Today, the vast majority of AI products are providing users with information from a “single scenario perspective.” In fact, the ultimate future of AI should be able to assist users in managing their entire memory and thinking, which includes not only information and knowledge but also recollections. Currently, the AI industry has proposed the concept of “life streams.” The recorded life stream is essentially our “memory warehouse.” What Agentic AI can do is elevate this memory warehouse, unearthing thoughts and insights that we are often unaware of, ultimately helping us lighten the burden of receiving information and sparking more inspiration.
In the foreseeable future, each of us will need an agent with perfect memory and the ability to assist us in our thinking, helping us to reorganize the information we receive and expand the dimensions of our thought. The built-in “Eureka Moment” feature in TicNote has already offered a glimpse of this future. It can provide users with AI perspectives of “insights” based on the data saved by the user.
Currently, the vast majority of AI assistant products are trained based on publicly available corpora in a broad sense, and they largely aim for a goal of “omniscience and omnipotence” in their training and development. However, what more users actually need is a kind of “personalized AI”. This Agentic AI should understand our private knowledge more and provide information that is relevant to us, helping us build personalized experiences.

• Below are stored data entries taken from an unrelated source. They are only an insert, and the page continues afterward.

(* ===== verification/ClosePaths.v ===== *)
(** * Running a close plan ([features/layout/WorkspaceShell.tsx]: [executeClosePlan] and
      the five close paths)

    The collections the shell keeps in refs, the ones it reads from the rendered
    state, and the handlers that remove sessions from them and dispatch the close
    actions. Backend calls are a log. *)

From S2P Require Import Prelude SplitLayout SplitState SessionTypes MultiExec Instances CloseDecision SessionTabs ItemClose ShellSplit.

(** ** State *)

Inductive ShellEffect :=
  | EffCancelTransfer (transferId : string)
  | EffDockerInvalidate (connectionId : string)
  | EffTunnelStop (connectionId : string)
  | EffTerminalClose (sessionId : string)
  | EffWarmupStop (tabId : string)
  | EffReleaseTemporary (contextRef : string)
  | EffRdpClose (backendSessionId : string)
  | EffVncClose (backendSessionId : string)
  | EffVncWindowClose (windowLabel sessionId : string).

(** An RDP or VNC session, with what closing it reads. *)
Record RemoteSession := mkRemoteSession {
  rm_connectionId : string;
  rm_id : string;
  rm_backend : option string;
  rm_windowLabel : option string;
}.

(** Dialogs and requests about remote files; the last four hold the connection. *)
Record FileDialogs := mkDialogs {
  fd_pendingClose : option string;
  fd_pendingConflict : option string;
  fd_deleteTarget : option string;
  fd_textAction : option string;
  fd_locate : option string;
  fd_refresh : option string;
}.

Record Shell := mkShell {
  sh_split : SplitShell;
  sh_terminals : list TerminalTab;
  sh_locals : list LocalTerminalTab;
  sh_rdp : list RemoteSession;
  sh_vnc : list RemoteSession;
  sh_files : list FileEditorTab;
  sh_directories : gmap string string;
  sh_warmup : gset string;
  sh_temporary : list string;
  sh_fileLayouts : gmap string RemoteFileOpenMode;
  sh_dialogs : FileDialogs;
  sh_vncPayloads : gset string;
  sh_effects : list ShellEffect;
}.

(** What the handlers close over: the state of the last render. *)
Record Rendered := mkRendered {
  rn_files : list FileEditorTab;
  rn_activeFile : option string;
  rn_textAction : option string;
}.

(** ** References and updates *)

Definition terminal_ref (t : TerminalTab) : SessionRef := mkRef (tt_connectionId t) (tt_id t).
Definition file_ref (f : FileEditorTab) : SessionRef := mkRef (fe_connectionId f) (fe_id f).
Definition remote_ref (r : RemoteSession) : SessionRef := mkRef (rm_connectionId r) (rm_id r).
Fixpoint pane_valid (liveIds : list string) (depth : nat) (p : WorkspaceSnapshotPaneNode) : Prop :=
  depth ≤ MAX_PANE_DEPTH ∧
  match p with
  | SnapLeaf id instanceId =>
      short_string id ∧ (∀ i, instanceId = Some i → i ∈ liveIds)
  | SnapSplit _ first id ratio second =>
      short_string id ∧ clampTerminalSplitRatio ratio = ratio ∧
      pane_valid liveIds (S depth) first ∧ pane_valid liveIds (S depth) second
  end.

Definition active_valid (s : WorkspaceSnapshotV1) : Prop :=
  match sn_activeItemId s with
  | Some id => id = HOME_ITEM_ID ∨ (id = SPLIT_ITEM_ID ∧ is_Some (sn_panes s)) ∨
      id ∈ snap_id <$> sn_instances s
  | None => True
  end.

Record snapshot_valid (s : WorkspaceSnapshotV1) : Prop := mkValid {
  sv_count : length (sn_instances s) ≤ MAX_INSTANCES;
  sv_instances : Forall instance_valid (sn_instances s);
  sv_ids : NoDup (snap_id <$> sn_instances s);
  sv_order : NoDup (sn_order s);
  sv_order_ids : ∀ id, id ∈ sn_order s ↔ id ∈ snap_id <$> sn_instances s;
  sv_panes : ∀ p, sn_panes s = Some p → pane_valid (snap_id <$> sn_instances s) 0 p;
  sv_active : active_valid s;
  sv_directory_keys : NoDup (sn_directories s).*1;
  sv_directories : Forall (λ e, e.1 ∈ snap_id <$> filter is_snap_ssh (sn_instances s) ∧ e.2 ≠ "")
    (sn_directories s);
  sv_follow : ∀ m, sn_followTerminalDirectories s = Some m → NoDup m.*1 ∧
    Forall (λ e, e.1 ∈ snap_id <$> filter is_snap_ssh (sn_instances s)) m;
}.

(** ** Lemmas *)

Lemma elem_of_keep_first seen l id : id ∈ keep_first seen l ↔ id ∈ l ∧ id ∉ seen.
Proof.
  revert seen. induction l as [|x l IH]; intros seen; simpl.
  - split; [by intros ?%not_elem_of_nil|by intros [?%not_elem_of_nil _]].
  - case_decide as Hx; rewrite ?elem_of_cons, IH, ?not_elem_of_cons.
    + split; [tauto|]. intros [[->|?] ?]; done.
    + destruct (decide (id = x)) as [->|]; tauto.
Qed.

Lemma keep_first_NoDup seen l : NoDup (keep_first seen l).
Proof.
  revert seen. induction l as [|x l IH]; intros seen; simpl; [constructor|].
  case_decide; [done|]. apply NoDup_cons. split; [|done]. rewrite elem_of_keep_first. set_solver.
Qed.

Lemma keep_first_id seen l : NoDup l → (∀ x, x ∈ l → x ∉ seen) → keep_first seen l = l.
Proof.
  revert seen. induction l as [|x l IH]; intros seen; simpl; [done|].
  intros [Hx Hnd]%NoDup_cons Hs. rewrite decide_False by (apply Hs; left). f_equal.
  apply IH; [done|]. intros y Hy. rewrite not_elem_of_cons. split; [by intros ->|]. apply Hs. by right.
Qed.

Lemma keep_first_all seen l : (∀ x, x ∈ l → x ∈ seen) → keep_first seen l = [].
Proof.
  intros H. apply elem_of_nil_inv. intros x [Hx Hn]%elem_of_keep_first. auto.
Qed.

Lemma snapshotOrder_spec order instances :
  NoDup (snap_id <$> instances) →
  NoDup (snapshotOrder order instances) ∧
  ∀ id, id ∈ snapshotOrder order instances ↔ id ∈ snap_id <$> instances.
Proof.
  intros Hnd. unfold snapshotOrder. cbv zeta. split.
  - apply NoDup_app. split_and!; [apply keep_first_NoDup| |apply keep_first_NoDup].
    intros x Hx [_ Hy]%elem_of_keep_first. done.
  - intros id. rewrite elem_of_app, !elem_of_keep_first, list_elem_of_filter.
    pose proof (not_elem_of_nil id).
    destruct (decide (id ∈ snap_id <$> instances)), (decide (id ∈ order)); tauto.
Qed.

Lemma snapshotOrder_id order instances :
  NoDup order → (∀ id, id ∈ order ↔ id ∈ snap_id <$> instances) →
  snapshotOrder order instances = order.
Proof.
  intros Hnd Heq. unfold snapshotOrder. cbv zeta.
  rewrite (filter_all _ order) by (intros; by apply Heq).
  rewrite (keep_first_id []) by (done || intros ? _; apply not_elem_of_nil).
  rewrite keep_first_all; [apply app_nil_r|]. intros x. by rewrite Heq.
Qed.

For Du Chumen Wenwen and Li Zhifei, TicNote is not only a successful realization of their technological ideals over the past twelve years but also a new departure towards the future of AIGC. They have arrived at a new era of human-computer interaction, an era of AIGC. TicNote is by no means a “speculation” in terms of products, but rather a culmination of a long-term technological “romance.”
In April last year, Out of the Door Technology went public, becoming the first AIGC stock in China. For Li Zhifei and his team, solving the issue of “money” has never been the most important thing; what matters more is that they can refine the technology they firmly believe in to its best state and then bring it to the world.
Now, it has taken a solid step forward again.